Gross grew up in northern New Jersey, the son of two educators. During a youth baseball game, a wild pitch struck his face and knocked out several teeth. “It really showed me how important the dental field was,” he says.

At Muhlenberg, his biology and music majors nurtured both his science knowledge and creativity. Cailin Pachter and the Office of Health Professions Advising also boosted his prospects. He held a work-study job there and also benefited from services like events with dental professionals, application reviews and mock interviews, he says.

And, he was heavily involved in tutoring through the Academic Resource Center, inspiration for his approachable teaching style. “Sometimes instructional videos can be a little cold, like lectures,” he says. “I want mine to feel more like a peer or a friend talking you through things.”

After Muhlenberg, Gross was accepted to dental school at the University of North Carolina. There, he searched for an online resource similar to the popular YouTube channel Khan Academy—which he’d used to study undergrad chemistry—with dental-specific resources. When he didn’t find it, he created it.

Since those early days, he’s upgraded his laptop and mic, learned editing software and now scripts his videos instead of winging it (though he might still ad-lib a joke every so often).

He posts videos weekly, balancing Mental Dental’s production and business tasks alongside the second year of a three-year orthodontics residency.

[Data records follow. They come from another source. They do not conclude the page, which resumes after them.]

(** An operand brought to the promoted type keeps its number. *)
Lemma convert_int n e k z t :
  int_value (value e) = Some (k, z) -> fits k z = true ->
  (exists y, t = VInt32 y) /\ fits KInt z = true \/ (exists y, t = VInt64 y) \/
  (exists a b c y, t = VReference a b c y) ->
  exists c, r_convert_to (evaluator (S (S n))) e t = Ok c /\
    (forall r, to_i64_body lookup r (value c) = Ok z) /\
    match t with VInt32 _ => value c = VInt32 z | VInt64 _ => value c = VInt64 z | _ => True end.
Proof.
  intros Hv Hf Ht. cbn [r_convert_to frames]. unfold next_frame at 1, convert_to_body.
  cbn [r_convert_to r_to_i64 r_to_f64 r_to_bool next_frame].
  pose proof (to_i64_int (evaluator n) _ _ _ Hv) as Hi.
  assert (H32 : fits KInt z = true -> (i32_max <? z) || (z <? i32_min) = false).
  { rewrite (fits_in_i KInt) by done. unfold in_i, i32_max, i32_min. simpl.
    intros. repeat case_leb; simpl; lia || done. }
  destruct Ht as [[[y ->] Hs]|[[y ->]|(a & b & c & y & ->)]];
    destruct (value e) eqn:Ev; simpl in Hv; simplify_eq; simpl;
    rewrite ?(H32 Hs); eauto; exists e; rewrite Ev; simpl; auto.
Qed.
(** ** Arithmetic *)

Lemma quot_fits n a b :
  1 < n -> in_i n a -> b <> 0 -> in_i n (Z.quot a b) <-> ~ (a = - 2 ^ (n - 1) /\ b = -1).
Proof.
  unfold in_i. intros Hn Ha Hb. assert (0 < 2 ^ (n - 1)) by (apply Z.pow_pos_nonneg; lia).
  destruct (Z.eq_dec b (-1)) as [->|].
  { pose proof (Z.quot_opp_r a 1 ltac:(lia)) as Q. rewrite Z.quot_1_r in Q.
    change (- (1)) with (-1) in Q. lia. }
  split; [lia|]. intros _.
  destruct (Z.eq_dec b 1) as [->|]; [rewrite Z.quot_1_r; lia|].
  assert (Hq : Z.abs (Z.quot a b) <= Z.abs a / 2).
  { rewrite <- Z.quot_abs by done. rewrite Z.quot_div_nonneg by lia.
    apply Z.div_le_compat_l; lia. }
  assert (Z.abs a / 2 < 2 ^ (n - 1)) by (apply Z.div_lt_upper_bound; lia). lia.
Qed.

Lemma checked_i64_fits e z : checked_i64 e z = if fits KLong z then Ok z else Err e.
Proof.
  unfold checked_i64, fits, i64_min, i64_max. simpl.
  repeat case_leb; simpl; lia || done.
Qed.

Lemma guard_long e z :
  match guard KLong z with
  | Some (k, y) => k = KLong /\ checked_i64 e z = Ok y /\ fits KLong y = true
  | None => exists e', checked_i64 e z = Err e'
  end.
Proof. rewrite checked_i64_fits. unfold guard. destruct (fits KLong z) eqn:E; eauto. Qed.

(** [long]: the checked operation is the meaning. *)
Lemma int_op_long o a b :
  fits KLong a = true -> fits KLong b = true ->
  match arith_meaning o KLong a b with
  | Some (k, z) => k = KLong /\ int_op o a b = Ok z /\ fits KLong z = true
  | None => exists e, int_op o a b = Err e
  end.
Proof.
  intros Ha Hb. destruct o; cbn [arith_meaning int_op]; try apply guard_long.
  - destruct (b =? 0) eqn:E0; [eauto|apply guard_long].
  - destruct (Z.eqb_spec b 0) as [|Hb0]; simpl; [eauto|].
    pose proof (quot_fits 64 a b ltac:(lia)) as Hq. rewrite <- !(fits_in_i KLong) in Hq by done.
    specialize (Hq Ha Hb0).
    assert (Hr : fits KLong (Z.rem a b) = true).
    { rewrite (fits_in_i KLong) in * by done. by apply (rem_range 64). }
    unfold i64_min. destruct (fits KLong (a ÷ b)) eqn:E; simpl.
    + destruct ((a =? _) && _) eqn:E'; [|auto]. rewrite andb_true_iff, !Z.eqb_eq in E'.
      destruct (proj1 Hq eq_refl); done.
    + destruct ((a =? _) && _) eqn:E'; [eauto|]. rewrite andb_false_iff, !Z.eqb_neq in E'.
      assert (false = true) by (apply Hq; lia). done.
Qed.

(** [int]: the [long] operation followed by the range check is the meaning. *)
Definition int_check (o : Arith) (a b z : Z) : R ConstExpr :=
  if (i32_max <? z) || (z <? i32_min)
     || (match o with Rem => true | _ => false end && (a =? i32_min) && (b =? -1))
  then Err (Overflows (arith_text o))
  else Ok (const_new (VInt32 z)).

Lemma fits_int z : fits KInt z = negb ((i32_max <? z) || (z <? i32_min)).
Proof. unfold fits, i32_max, i32_min. simpl. repeat case_leb; simpl; lia || done. Qed.

Lemma fits_long z : - 2 ^ 63 <= z < 2 ^ 63 -> fits KLong z = true.
Proof. by rewrite (fits_in_i KLong). Qed.

Lemma guard_int o a b e z :
  o <> Rem -> - 2 ^ 63 <= z < 2 ^ 63 ->
  shows (let? z := checked_i64 e z in int_check o a b z) (guard KInt z).
Proof.
  intros Ho Hz. rewrite checked_i64_fits, fits_long by done. unfold guard, int_check.
  rewrite fits_int. destruct o; try done; simpl; rewrite orb_false_r;
    (destruct (_ || _) eqn:E; simpl; [eauto|]);
    (eexists; split; [done|]); rewrite fits_int, E; done.
Qed.

Lemma int_op_int o a b :
  fits KInt a = true -> fits KInt b = true ->
  shows (let? z := int_op o a b in int_check o a b z) (arith_meaning o KInt a b).
Proof.
  intros Ha Hb. pose proof Ha as Ha'. rewrite (fits_in_i KInt) in Ha', Hb by done.
  pose proof (quot_fits 32 a b ltac:(lia) Ha') as Hq.
  assert (Hd : b <> 0 -> - 2 ^ 63 <= Z.quot a b < 2 ^ 63).
  { intros Hb0. assert (Hl : in_i 64 a) by (revert Ha'; apply in_i_widen; simpl; lia).
    apply (quot_fits 64); [lia|done|done|]. unfold in_i in Ha'. simpl in Ha'. lia. }
  unfold in_i in Ha', Hb. simpl in Ha', Hb.
  destruct o; cbn [arith_meaning int_op]; try (apply guard_int; [done|nia]).
  - destruct (Z.eqb_spec b 0) as [|Hb0]; [by eexists|]. apply guard_int; auto.
  - destruct (Z.eqb_spec b 0) as [|Hb0]; [by eexists|]. simpl.
    rewrite (proj2 (Z.eqb_neq a i64_min)) by (unfold i64_min; lia). simpl. unfold int_check.
    assert (Hr : fits KInt (Z.rem a b) = true)
      by (rewrite (fits_in_i KInt) by done; apply (rem_range 32); [simpl; lia|unfold in_i; simpl; lia]).
    pose proof Hr as Hr'. rewrite fits_int, negb_true_iff in Hr. rewrite Hr. cbn [orb andb].
    specialize (Hq Hb0). change (- 2 ^ (32 - 1)) with i32_min in Hq.
    destruct (fits KInt (a ÷ b)) eqn:E; cbn [negb].
    + rewrite (fits_in_i KInt) in E by done. destruct (_ && _) eqn:E'; [|by eexists].
      rewrite andb_true_iff, !Z.eqb_eq in E'. by destruct (proj1 Hq E).
    + destruct (_ && _) eqn:E'; [by eexists|]. rewrite andb_false_iff, !Z.eqb_neq in E'.
      assert (in_i 32 (a ÷ b)) by (apply Hq; lia).
      rewrite <- (fits_in_i KInt) in H by done. congruence.
Qed.

(** ** Shifts *)

Lemma leading_zeros_spec w a n :
  0 <= n < w -> 0 <= a -> (leading_zeros w a <? n) = negb (a * 2 ^ n <? 2 ^ w).
Proof.
  intros Hn Ha. unfold leading_zeros. destruct (Z.eqb_spec a 0) as [->|Ha0].
  { rewrite Z.mul_0_l. pose proof (Z.pow_pos_nonneg 2 w).
    destruct (Z.ltb_spec 0 (2 ^ w)); [|lia]. apply Z.ltb_ge. lia. }
  pose proof (Z.log2_mul_pow2 a n ltac:(lia) ltac:(lia)) as Hl.
  pose proof (Z.log2_lt_pow2 (a * 2 ^ n) w) as Hp.
  assert (0 < a * 2 ^ n) by (apply Z.mul_pos_pos; [lia|apply Z.pow_pos_nonneg; lia]).
  destruct (Z.ltb_spec (a * 2 ^ n) (2 ^ w)); simpl; [apply Z.ltb_ge|apply Z.ltb_lt]; lia.
Qed.

Lemma wrap_signed w z : 0 < w -> 0 <= z < 2 ^ w -> wrap_i w z = signed w z.
Proof.
  intros Hw Hz. unfold wrap_i, signed. pose proof (pow2_half w Hw).
  destruct (Z.ltb_spec z (2 ^ (w - 1))).
  - rewrite Z.mod_small; lia.
  - replace (z + 2 ^ (w - 1)) with (z - 2 ^ (w - 1) + 1 * 2 ^ w) by lia.
    rewrite Z.mod_add, Z.mod_small; lia.
Qed.

Lemma fits_wrap k z : k <> KBool -> fits k (wrap_i (width k) z) = true.
Proof. intros Hk. rewrite fits_in_i by done. apply wrap_i_range. by destruct k. Qed.

(** Of a promoted kind, the type it stands for. *)
Definition promoted_as (k : Kind) (t : ValueType) : Prop :=
  match k with
  | KInt => exists z, t = VInt32 z
  | _ => (exists z, t = VInt64 z) \/ (exists e n m z, t = VReference e n m z)
  end.

Lemma promoted_width k t :
  k = KInt \/ k = KLong -> promoted_as k t ->
  (match t with VInt64 _ | VReference _ _ _ _ => 64 | _ => 32 end) = width k.
Proof.
  intros [-> | ->]; [intros [? ->]|intros [[? ->]|(? & ? & ? & ? & ->)]]; done.
Qed.

Lemma promoted_shift k t z text :
  k = KInt \/ k = KLong -> promoted_as k t ->
  match t with
  | VInt32 _ => Ok (const_new (VInt32 (wrap_i 32 z)))
  | VInt64 _ => Ok (const_new (VInt64 z))
  | VByte _ => Ok (const_new (VByte (wrap_i 8 z)))
  | VReference _ _ _ _ => Ok (const_new (VInt64 z))
  | _ => Err (NotAnInteger text)
  end = Ok (const_new (match k with KInt => VInt32 (wrap_i 32 z) | _ => VInt64 z end)) :> R ConstExpr.
Proof.
  intros [-> | ->]; [intros [? ->]|intros [[? ->]|(? & ? & ? & ? & ->)]]; done.
Qed.

Lemma shift_meaning_shown n shl l r k ka a kb b t :
  int_value (value l) = Some (ka, a) -> int_value (value r) = Some (kb, b) ->
  k = KInt \/ k = KLong -> promoted_as k t -> fits k a = true ->
  shows (shift_op (evaluator (S n)) shl l r t) (shift_meaning shl k a b).
Proof.
  intros Hl Hr Hk Ht Ha. unfold shift_op. cbn [r_to_i64 frames next_frame].
  rewrite (to_i64_int _ _ _ _ Hl), (to_i64_int _ _ _ _ Hr). cbv zeta.
  rewrite (promoted_width k) by done. unfold shift_meaning.
  destruct (Z.leb_spec (width k) (Z.abs b)) as [|Hb]; [by eexists|].
  destruct (Z.ltb_spec a 0) as [|Ha0]; [by eexists|]. cbn [orb].
  assert (Hka : k <> KBool) by (by destruct Hk; subst).
  rewrite fits_in_i in Ha by done. assert (Hwk : 0 < width k) by (by destruct k).
  pose proof (pow2_half _ Hwk) as Hhalf. unfold in_i in Ha.
  rewrite wrap_u_small by (unfold in_u; lia).
  destruct (if b <? 0 then negb shl else shl).
  - cbn [andb]. rewrite leading_zeros_spec by lia.
    destruct (Z.ltb_spec (a * 2 ^ Z.abs b) (2 ^ width k)) as [Hlt|]; [|by eexists]. cbn [negb].
    rewrite (promoted_shift k) by done. rewrite Z.shiftl_mul_pow2 by lia.
    assert (0 <= a * 2 ^ Z.abs b) by (apply Z.mul_nonneg_nonneg; lia).
    rewrite <- (wrap_signed (width k)) by lia.
    destruct Hk as [-> | ->]; eexists; (split; [reflexivity|]); simpl;
      (split; [|by apply (fits_wrap KInt) || by apply (fits_wrap KLong)]); [|done].
    rewrite (wrap_i_small 64); [done|lia|]. unfold in_i. simpl in *. lia.
  - cbn [andb]. rewrite (promoted_shift k) by done. rewrite Z.shiftr_div_pow2 by lia.
    assert (Hd : 0 <= a / 2 ^ Z.abs b <= a).
    { pose proof (Z.pow_pos_nonneg 2 (Z.abs b)). split; [apply Z.div_pos; lia|].
      apply Z.div_le_upper_bound; nia. }
    assert (Hi : in_i (width k) (a / 2 ^ Z.abs b)) by (unfold in_i; lia).
    destruct Hk as [-> | ->]; eexists; (split; [reflexivity|]); rewrite fits_in_i by done;
      (split; [|done]); simpl; [|done]. by rewrite (wrap_i_small 32).
Qed.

He plans to keep that pace at least through summer and fall until he covers all the topics on the new Integrated National Board Dental Examination. At that point, he might pivot to clinical content related to orthodontics, such as caring for braces or explaining Invisalign.

To offset costs, Gross earns ad revenue through YouTube and sells merchandise featuring the Mental Dental mascot, a scholarly molar named Professor Tooth. Those who spring for a monthly membership through Patreon earn extra perks: downloadable slides, new practice questions—even shout-outs within the videos.

All this means he can keep the channel free, per his mission. “Dental school is expensive enough as it is, with people taking out six-figure loans,” he says. “I think that’s why it really blew up the way it did, because there was just such a big need for resources that didn’t break the bank.”